As they are doing that, I have everyone else take out a new sheet of paper and set it up to take notes on today's discussion. I also ask them to take out their Literature Circle packet and open to the rubric/note-taking page.
While my "fish" are reviewing their notes, I draw the other students' attention to the note-taking key. I let them know that they are going to focus on one "fish" and take notes on his or her contribution to the discussion. Using the symbols will help them get information down more quickly.
I then have the students on the outside of the bowl count off by fours. Once everyone has a number, I will let them know which one of the "fish" each of them will be watching and listening to.
Now, it's time for the "fish" to begin! I remind the students who will be participating in the discussion, that their main goal is to talk about chapter 10, using their notes as a guide. It is not show-and-tell with their assignments.
I ask the Discussion Director to throw out a question to get it rolling.
This is where it gets hard, and where I can't write a "lesson plan." Every group, every discussion is different. There's no way to plan for this, and it always makes me NERVOUS!
Here's what I can do, though:
Once it feels like the conversation has exhausted, it's time to reflect!

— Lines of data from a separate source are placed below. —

(* ===== verification/RegistryChunks.v ===== *)
(** Content-addressed image objects (control-plane/image-registry/chunks.ts and
    the digests of shared.ts): chunks, the manifests that order them into an
    image, their upload and their download by an agent. A request is a program whose
    accesses to the bucket are single operations, so that other requests come between
    its reads and its write. *)
From stdpp Require Import base list strings sorting pretty.
From Stdlib Require Import ZArith Lia.
From S2P Require Import Prelude Json Text RunState Bridge Tar RegistryKeys Requests.

Open Scope string_scope.
Open Scope list_scope.
Open Scope Z_scope.
Open Scope req_scope.

(** * The platform

    [crypto.subtle.digest("SHA-256", ...)] belongs to the engine: it yields 32
    bytes. [decodeJson] is [JSON.parse] of a body decoded as UTF-8. *)
Class Sha256 : Type := {
  digest : list Z -> list Z;
  digest_length : forall bytes, length (digest bytes) = 32%nat;
  digest_bytes : forall bytes, Forall byte_ok (digest bytes);
}.
Class JsonText : Type := { decodeJson : list Z -> option json }.

(** [byte.toString(16).padStart(2, "0")]. *)
Definition hexByte (b : Z) : string :=
  String (hex_digit (Z.to_N (b / 16))) (String (hex_digit (Z.to_N (b mod 16))) "").
Fixpoint hexOf (bytes : list Z) : string :=
  match bytes with [] => "" | b :: rest => hexByte b +:+ hexOf rest end.
Definition sha256Hex `{Sha256} (value : list Z) : string := hexOf (digest value).

Definition normalizeSha256 (value : string) : option string :=
  let normalized := toLowerCase (trim value) in
  if SHA256_RE normalized then Some normalized else None.

(** [Number.parseInt(value.slice(2 * i, 2 * i + 2), 16)] of a digest's 32 pairs. *)
Definition hexValue (c : Ascii.ascii) : Z :=
  let n := Ascii.N_of_ascii c in
  if in_range 48 57 n then Z.of_N n - 48
  else if in_range 97 102 n then Z.of_N n - 87
  else if in_range 65 70 n then Z.of_N n - 55 else 0.
Fixpoint hexToBytes (value : string) : list Z :=
  match value with
  | String a (String b rest) => (16 * hexValue a + hexValue b) :: hexToBytes rest
  | _ => []
  end.
(** The canonical manifest of a list of digests is well formed. *)
Lemma canonical_ok size shas :
  0 < size <= MAX_IMAGE_BYTES -> Z.of_nat (length shas) <= chunkCountOf size ->
  (forall i sha, shas !! i = Some sha -> SHA256_RE sha = true /\
     sha <> zeroSha256At size (finalZeroSha256Of size) (Z.of_nat i)) ->
  manifest_ok (canonicalImageChunkManifest size shas).
Proof.
  intros Hsize Hlen Hshas. constructor; cbn [canonicalImageChunkManifest cm_virtual_size_bytes cm_chunks cm_image_id].
  - done.
  - assert (Hg : forall l (off : nat), Z.of_nat (off + length l) <= chunkCountOf size ->
      ascending (Z.of_nat off) (chunkCountOf size) (imap (fun i => canonicalChunk size (off + i)) l)).
    { induction l as [|s l IH]; intros off Hl; [done|]. cbn [imap length] in *. split; cbn [canonicalChunk ch_index]; [lia|].
      replace (Z.of_nat (off + 0) + 1) with (Z.of_nat (S off)) by lia.
      erewrite imap_ext; [apply IH; lia|]. intros i x _. cbn. f_equal. lia. }
    by apply (Hg shas 0%nat).
  - apply Forall_forall. intros c (i & sha & -> & Hi)%elem_of_lookup_imap_1.
    destruct (Hshas i sha Hi) as [H1 H2]. unfold chunk_ok, MAX_ENCODED_CHUNK_BYTES.
    split_and!; [done|done|done|cbn; lia|by vm_compute|done].
  - done.
Qed.

(** What was uploaded is found by its descriptor. *)
Lemma stored_as_uploaded request path b c :
  readChunkUpload request path = Some c -> Z.of_nat (length (cu_payload request)) = ch_encoded_size_bytes c ->
  bucket_head (imageChunkObjectKey (ch_raw_sha256 c)) b = Some (chunkObject c (cu_payload request)) -> chunkStored b c = true.
Proof.
  intros Hc Hl Hb. unfold chunkStored. rewrite Hb.
    unfold readChunkUpload in Hc. destruct (normalizeSha256 path) as [raw|] eqn:Er; [|done].
    destruct (normalizeSha256 (nullish (cu_encodedSha256 request) "")) as [enc|] eqn:Ee; [|done].
    destruct (parsePositiveIntegerHeader (cu_rawSize request)) as [rs|] eqn:Ers; [|done].
    destruct (parsePositiveIntegerHeader (cu_encodedSize request)) as [es|] eqn:Ees; [|done].
    destruct (bool_decide _ && _ && _) eqn:Eb; [|done]. injection Hc as <-. cbn in *.
    rewrite !andb_true_iff, !Z.leb_le in Eb. destruct Eb as [[_ Brs] Bes].
    assert (Hpos : forall h n, parsePositiveIntegerHeader h = Some n -> 0 < n <= MAX_SAFE_INTEGER).
    { intros h n. unfold parsePositiveIntegerHeader. destruct (Number_integer _); [|done]. cbn [mbind option_bind].
      destruct (safe_integer z && (0 <? z)) eqn:Ez; [|done]. intros [= <-]. unfold safe_integer in Ez.
      rewrite andb_true_iff, Z.leb_le, Z.ltb_lt in Ez. unfold MAX_SAFE_INTEGER in *. lia. }
    apply Hpos in Ers, Ees.
    unfold chunkObjectMatchesDescriptor, chunkObjectMatchesRawHash, chunkObjectDescriptor, metaSize, meta, chunkObject.
    cbn [ro_customMetadata Map_get String.eqb Ascii.eqb Bool.eqb ch_raw_sha256 ch_encoded_sha256 ch_raw_size_bytes
      ch_encoded_size_bytes nullish mbind option_bind].
    rewrite !Number_pretty by lia. rewrite (normalizeSha256_id enc) by (by eapply normalizeSha256_form).
    assert (Hsafe : forall z, 0 < z <= MAX_SAFE_INTEGER -> safe_integer z && (0 <? z) = true).
    { intros z Hz. unfold safe_integer. rewrite andb_true_iff, Z.leb_le, Z.ltb_lt. lia. }
    cbn [mbind option_bind]. rewrite !Hsafe by done. unfold ro_size. cbn [ro_body]. rewrite Hl.
    apply Z.leb_le in Brs, Bes. rewrite Brs, Bes, Z.eqb_refl. rewrite !(bool_decide_eq_true_2 (Some _ = Some _)) by done. cbn [andb].
    by rewrite bool_decide_eq_true_2 by (by eexists).
Qed.

(** An upload that is answered 201 can be found, whatever comes between its two
    accesses: the chunk matches what it was uploaded as, so a manifest that lists it is
    not refused for it. *)
Theorem uploaded_chunk_is_found others request path b c calls b'
  (Hc : readChunkUpload request path = Some c)
  (Hup : runs others (handleImageChunkUpload request None path) b calls b'
           (storedResponse (imageChunkObjectKey (ch_raw_sha256 c)) false)) :
  chunkStored b' c = true.
Proof.
  unfold handleImageChunkUpload in Hup. rewrite Hc in Hup. destruct (negb (cu_method request =s "PUT")); [by apply runs_inv in Hup as (_ & _ & ?)|].
  destruct (Z.eqb_spec (Z.of_nat (length (cu_payload request))) (ch_encoded_size_bytes c)) as [Hl|];
    [|by apply runs_inv in Hup as (_ & _ & ?)]. cbn [negb] in Hup.
  destruct (negb (_ =s _)); [by apply runs_inv in Hup as (_ & _ & ?)|].
  apply runs_inv in Hup as (b1 & _ & Hup). cbn [fst snd req_bind] in Hup.
  destruct (bucket_head _ b1) as [o|]; [apply runs_inv in Hup as (_ & _ & E); by destruct (chunkObjectMatchesDescriptor _ _)|].
  apply runs_inv in Hup as (b2 & _ & Hup). cbn [fst snd req_bind] in Hup. apply runs_inv in Hup as (_ & -> & _).
  eapply stored_as_uploaded; [exact Hc|exact Hl|apply Map_get_set_eq].
Qed.

(** Two uploads of one chunk in two encodings that overlap are both accepted, and
    the later put replaces the object the first was told is stored. *)
Lemma racing_uploads_replace r1 r2 path1 path2 b c1 c2 :
  cu_method r1 = "PUT" -> cu_method r2 = "PUT" ->
  readChunkUpload r1 path1 = Some c1 -> readChunkUpload r2 path2 = Some c2 ->
  Z.of_nat (length (cu_payload r1)) = ch_encoded_size_bytes c1 -> sha256Hex (cu_payload r1) = ch_encoded_sha256 c1 ->
  Z.of_nat (length (cu_payload r2)) = ch_encoded_size_bytes c2 -> sha256Hex (cu_payload r2) = ch_encoded_sha256 c2 ->
  ch_raw_sha256 c1 = ch_raw_sha256 c2 -> ch_encoded_sha256 c1 <> ch_encoded_sha256 c2 ->
  bucket_head (imageChunkObjectKey (ch_raw_sha256 c1)) b = None ->
  exists b1 b2 a1 a2,
    traced (fun x y => y = x \/ y = b1) (handleImageChunkUpload r2 None path2) b [accessed b b; accessed b1 b2] b2 a2 /\
    traced (fun x y => y = x) (handleImageChunkUpload r1 None path1) b [accessed b b; accessed b b1] b1 a1 /\
    rs_status a1 = 201 /\ rs_status a2 = 201 /\ chunkStored b1 c1 = true /\ chunkStored b2 c1 = false.
Proof.
  intros M1 M2 R1 R2 L1 S1 L2 S2 Eraw Henc Hn. set (key := imageChunkObjectKey (ch_raw_sha256 c1)).
  set (b1 := bucket_put key (chunkObject c1 (cu_payload r1)) b). set (b2 := bucket_put key (chunkObject c2 (cu_payload r2)) b1).
  exists b1, b2, (storedResponse key false), (storedResponse key false).
  unfold handleImageChunkUpload. rewrite M1, M2, R1, R2, L1, L2, S1, S2, !Z.eqb_refl, !String.eqb_refl, <- Eraw. cbn [negb].
  split_and!; [| |done|done| |].
  - refine (traced_atom _ _ _ _ _ b _ _ _ _ _); [by left|]. cbn [fst snd req_bind]. rewrite Hn.
    refine (traced_atom _ _ _ _ _ b1 _ _ _ _ _); [by right|]. apply traced_done.
  - refine (traced_atom _ _ _ _ _ b _ _ _ _ _); [done|]. cbn [fst snd req_bind]. rewrite Hn.
    refine (traced_atom _ _ _ _ _ b _ _ _ _ _); [done|]. apply traced_done.
  - eapply stored_as_uploaded; [exact R1|exact L1|]. apply Map_get_set_eq.
  - unfold chunkStored, bucket_head, b2, bucket_put. fold key. rewrite Map_get_set_eq.
    unfold chunkObjectMatchesDescriptor. cbn. rewrite (bool_decide_eq_false_2 (Some _ = Some _)); [|congruence].
    by rewrite andb_false_r.
Qed.
End canonical.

It is important to end this activity with time for reflection. Every student needs time to reflect on how the discussion went, both inside and outside the fishbowl.
It is at this point that I draw my students' attention to the Literature Circle Grading Rubric. If they were observing, I ask them to choose a score for the person they were watching. if they were in the discussion, I ask them to score themselves.
After they have written the number down (the members of the discussion will need a blank sheet of paper for this), I ask them to write a paragraph that explains their choice. I remind them to use specific examples of what was said during the discussion as evidence to support their topic sentence.
This is also the time that I give the discussion participants a little treat to say "thank you" for being brave enough to participate! (Goldfish snacks always get me a smile!)
This paragraph is the culminating piece of the Introduction to Lit Circles unit.
I grade all of this work as a formative assessment. As students begin to participate in Literature Circles, I will move towards using one of the reflection paragraphs as a summative assessment.